Exercise: Locate the line that contains "else if c <? 65536 then u_escape c" in the entries below, then repeat it and every following line through the line that contains "34 :: concat (map escape_char s) ++ [34].", exactly, and no others.

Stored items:
****************************************

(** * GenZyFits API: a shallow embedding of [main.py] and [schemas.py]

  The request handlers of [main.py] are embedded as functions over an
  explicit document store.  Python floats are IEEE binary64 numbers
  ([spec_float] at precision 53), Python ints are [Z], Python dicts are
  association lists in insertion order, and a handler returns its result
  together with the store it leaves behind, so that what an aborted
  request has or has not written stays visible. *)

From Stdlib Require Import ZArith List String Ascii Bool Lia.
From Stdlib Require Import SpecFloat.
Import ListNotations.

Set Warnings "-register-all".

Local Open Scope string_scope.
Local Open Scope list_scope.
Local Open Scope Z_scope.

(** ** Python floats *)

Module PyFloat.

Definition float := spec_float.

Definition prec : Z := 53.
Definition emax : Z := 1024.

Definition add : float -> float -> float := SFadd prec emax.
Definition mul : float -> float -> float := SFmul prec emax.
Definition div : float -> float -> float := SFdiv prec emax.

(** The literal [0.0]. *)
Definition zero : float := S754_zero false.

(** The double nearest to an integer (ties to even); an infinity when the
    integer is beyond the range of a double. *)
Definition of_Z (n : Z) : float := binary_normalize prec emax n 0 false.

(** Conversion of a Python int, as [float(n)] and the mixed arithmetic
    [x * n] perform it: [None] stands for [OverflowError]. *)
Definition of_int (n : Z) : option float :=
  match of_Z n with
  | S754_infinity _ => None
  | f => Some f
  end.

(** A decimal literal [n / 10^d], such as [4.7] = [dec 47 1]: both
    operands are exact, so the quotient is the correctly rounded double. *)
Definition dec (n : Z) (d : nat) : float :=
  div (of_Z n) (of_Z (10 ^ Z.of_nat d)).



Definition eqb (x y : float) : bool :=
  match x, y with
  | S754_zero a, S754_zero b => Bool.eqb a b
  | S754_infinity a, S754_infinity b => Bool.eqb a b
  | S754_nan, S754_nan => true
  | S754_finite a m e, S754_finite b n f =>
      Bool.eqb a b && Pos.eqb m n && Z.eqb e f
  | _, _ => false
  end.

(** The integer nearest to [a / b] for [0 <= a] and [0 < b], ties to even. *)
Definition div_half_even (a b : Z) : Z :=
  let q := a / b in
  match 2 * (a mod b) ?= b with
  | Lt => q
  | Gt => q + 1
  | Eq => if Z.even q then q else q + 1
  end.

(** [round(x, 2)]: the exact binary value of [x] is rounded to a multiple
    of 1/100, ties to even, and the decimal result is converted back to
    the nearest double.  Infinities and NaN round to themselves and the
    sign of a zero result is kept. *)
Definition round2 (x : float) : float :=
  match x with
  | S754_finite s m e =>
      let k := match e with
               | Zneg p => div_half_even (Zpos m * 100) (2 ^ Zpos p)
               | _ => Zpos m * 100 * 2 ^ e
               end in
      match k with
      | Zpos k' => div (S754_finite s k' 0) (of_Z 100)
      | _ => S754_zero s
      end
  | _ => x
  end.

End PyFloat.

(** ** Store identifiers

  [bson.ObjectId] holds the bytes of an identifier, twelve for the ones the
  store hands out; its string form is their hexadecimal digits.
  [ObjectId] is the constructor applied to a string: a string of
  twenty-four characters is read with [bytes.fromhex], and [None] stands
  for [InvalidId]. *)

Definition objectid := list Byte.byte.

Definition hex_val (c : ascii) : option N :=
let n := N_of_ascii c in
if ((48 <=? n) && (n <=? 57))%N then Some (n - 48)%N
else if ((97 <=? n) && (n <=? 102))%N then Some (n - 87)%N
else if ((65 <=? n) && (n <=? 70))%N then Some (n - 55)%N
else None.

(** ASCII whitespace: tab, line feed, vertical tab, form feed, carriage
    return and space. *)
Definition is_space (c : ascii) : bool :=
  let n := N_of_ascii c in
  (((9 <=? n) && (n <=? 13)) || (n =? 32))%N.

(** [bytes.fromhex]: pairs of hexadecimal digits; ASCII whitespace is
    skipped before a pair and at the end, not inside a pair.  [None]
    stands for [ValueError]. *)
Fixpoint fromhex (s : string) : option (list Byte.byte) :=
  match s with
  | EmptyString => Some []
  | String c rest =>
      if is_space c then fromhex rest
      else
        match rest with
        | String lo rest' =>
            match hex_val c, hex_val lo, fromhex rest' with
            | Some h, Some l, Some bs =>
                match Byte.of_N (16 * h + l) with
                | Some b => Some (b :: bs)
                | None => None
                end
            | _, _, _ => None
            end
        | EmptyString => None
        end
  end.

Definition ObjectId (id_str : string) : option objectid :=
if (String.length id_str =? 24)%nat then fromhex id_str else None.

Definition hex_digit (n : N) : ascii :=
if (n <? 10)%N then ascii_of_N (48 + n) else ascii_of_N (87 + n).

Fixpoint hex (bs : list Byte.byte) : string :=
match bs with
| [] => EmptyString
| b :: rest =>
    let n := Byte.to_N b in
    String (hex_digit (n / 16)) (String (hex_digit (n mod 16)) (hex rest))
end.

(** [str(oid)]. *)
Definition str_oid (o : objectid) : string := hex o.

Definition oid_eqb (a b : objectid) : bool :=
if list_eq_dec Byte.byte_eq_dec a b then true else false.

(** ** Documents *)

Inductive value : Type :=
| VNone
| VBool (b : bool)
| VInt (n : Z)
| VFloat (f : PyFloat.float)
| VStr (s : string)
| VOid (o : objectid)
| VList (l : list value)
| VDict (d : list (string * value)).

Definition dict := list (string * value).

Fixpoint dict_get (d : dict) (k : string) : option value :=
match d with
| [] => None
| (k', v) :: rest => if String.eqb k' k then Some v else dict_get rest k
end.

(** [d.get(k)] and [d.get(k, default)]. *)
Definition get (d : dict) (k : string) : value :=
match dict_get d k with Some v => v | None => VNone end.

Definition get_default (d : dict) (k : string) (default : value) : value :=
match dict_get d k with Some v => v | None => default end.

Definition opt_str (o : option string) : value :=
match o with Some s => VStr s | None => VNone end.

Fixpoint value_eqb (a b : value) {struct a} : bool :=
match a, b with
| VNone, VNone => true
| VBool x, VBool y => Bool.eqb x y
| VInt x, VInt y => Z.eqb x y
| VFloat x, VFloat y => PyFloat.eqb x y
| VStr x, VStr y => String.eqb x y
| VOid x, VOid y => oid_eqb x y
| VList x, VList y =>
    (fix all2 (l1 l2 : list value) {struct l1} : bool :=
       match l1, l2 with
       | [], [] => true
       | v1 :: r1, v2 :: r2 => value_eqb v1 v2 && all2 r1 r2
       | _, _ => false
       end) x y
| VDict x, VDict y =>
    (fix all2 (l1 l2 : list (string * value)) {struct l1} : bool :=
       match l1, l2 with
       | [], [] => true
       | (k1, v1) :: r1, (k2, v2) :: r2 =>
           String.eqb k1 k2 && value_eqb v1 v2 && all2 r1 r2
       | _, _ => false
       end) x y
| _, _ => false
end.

****************************************

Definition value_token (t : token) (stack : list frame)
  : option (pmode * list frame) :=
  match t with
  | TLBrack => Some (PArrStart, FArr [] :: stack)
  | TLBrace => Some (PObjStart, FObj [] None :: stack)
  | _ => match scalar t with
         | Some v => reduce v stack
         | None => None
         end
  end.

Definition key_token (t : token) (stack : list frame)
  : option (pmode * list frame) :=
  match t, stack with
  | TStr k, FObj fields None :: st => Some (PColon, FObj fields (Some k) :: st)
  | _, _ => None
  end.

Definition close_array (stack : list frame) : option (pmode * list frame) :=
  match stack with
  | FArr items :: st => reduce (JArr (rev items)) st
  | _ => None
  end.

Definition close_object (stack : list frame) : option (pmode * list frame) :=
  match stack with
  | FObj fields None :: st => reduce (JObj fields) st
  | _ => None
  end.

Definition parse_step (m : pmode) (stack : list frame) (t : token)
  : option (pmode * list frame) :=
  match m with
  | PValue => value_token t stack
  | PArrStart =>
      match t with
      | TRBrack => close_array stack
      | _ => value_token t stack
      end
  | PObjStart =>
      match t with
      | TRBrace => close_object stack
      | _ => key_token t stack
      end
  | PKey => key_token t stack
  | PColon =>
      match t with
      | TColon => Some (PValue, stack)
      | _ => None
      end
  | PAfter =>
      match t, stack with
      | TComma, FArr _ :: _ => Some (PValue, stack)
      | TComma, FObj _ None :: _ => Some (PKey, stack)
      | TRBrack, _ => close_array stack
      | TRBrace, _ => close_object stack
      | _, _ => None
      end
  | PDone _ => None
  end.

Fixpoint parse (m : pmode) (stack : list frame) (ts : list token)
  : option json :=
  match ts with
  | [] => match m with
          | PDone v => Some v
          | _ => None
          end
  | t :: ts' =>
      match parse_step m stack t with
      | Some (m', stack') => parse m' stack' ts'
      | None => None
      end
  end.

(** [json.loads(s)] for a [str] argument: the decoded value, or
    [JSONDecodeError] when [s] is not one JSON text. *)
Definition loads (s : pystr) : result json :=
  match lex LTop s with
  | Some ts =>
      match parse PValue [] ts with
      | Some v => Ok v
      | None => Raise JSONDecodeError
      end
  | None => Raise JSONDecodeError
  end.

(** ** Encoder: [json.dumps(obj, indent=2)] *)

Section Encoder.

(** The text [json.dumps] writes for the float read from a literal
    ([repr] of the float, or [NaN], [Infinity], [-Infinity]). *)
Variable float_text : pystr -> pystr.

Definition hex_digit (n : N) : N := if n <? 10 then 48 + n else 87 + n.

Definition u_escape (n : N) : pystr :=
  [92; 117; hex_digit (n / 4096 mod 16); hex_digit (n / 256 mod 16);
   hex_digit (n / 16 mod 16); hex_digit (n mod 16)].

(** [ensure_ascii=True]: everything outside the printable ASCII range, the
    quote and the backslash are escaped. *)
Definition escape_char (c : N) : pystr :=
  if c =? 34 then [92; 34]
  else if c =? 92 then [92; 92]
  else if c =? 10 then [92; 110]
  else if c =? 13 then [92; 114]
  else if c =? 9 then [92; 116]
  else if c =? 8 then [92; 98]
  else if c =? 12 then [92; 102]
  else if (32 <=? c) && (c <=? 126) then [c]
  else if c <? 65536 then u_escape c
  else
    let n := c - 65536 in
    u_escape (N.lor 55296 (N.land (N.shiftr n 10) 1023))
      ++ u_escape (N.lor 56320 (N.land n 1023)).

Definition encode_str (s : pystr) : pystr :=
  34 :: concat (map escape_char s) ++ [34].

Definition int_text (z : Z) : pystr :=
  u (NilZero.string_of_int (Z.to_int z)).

****************************************

Output of the task:
  else if c <? 65536 then u_escape c
  else
    let n := c - 65536 in
    u_escape (N.lor 55296 (N.land (N.shiftr n 10) 1023))
      ++ u_escape (N.lor 56320 (N.land n 1023)).

Definition encode_str (s : pystr) : pystr :=
  34 :: concat (map escape_char s) ++ [34].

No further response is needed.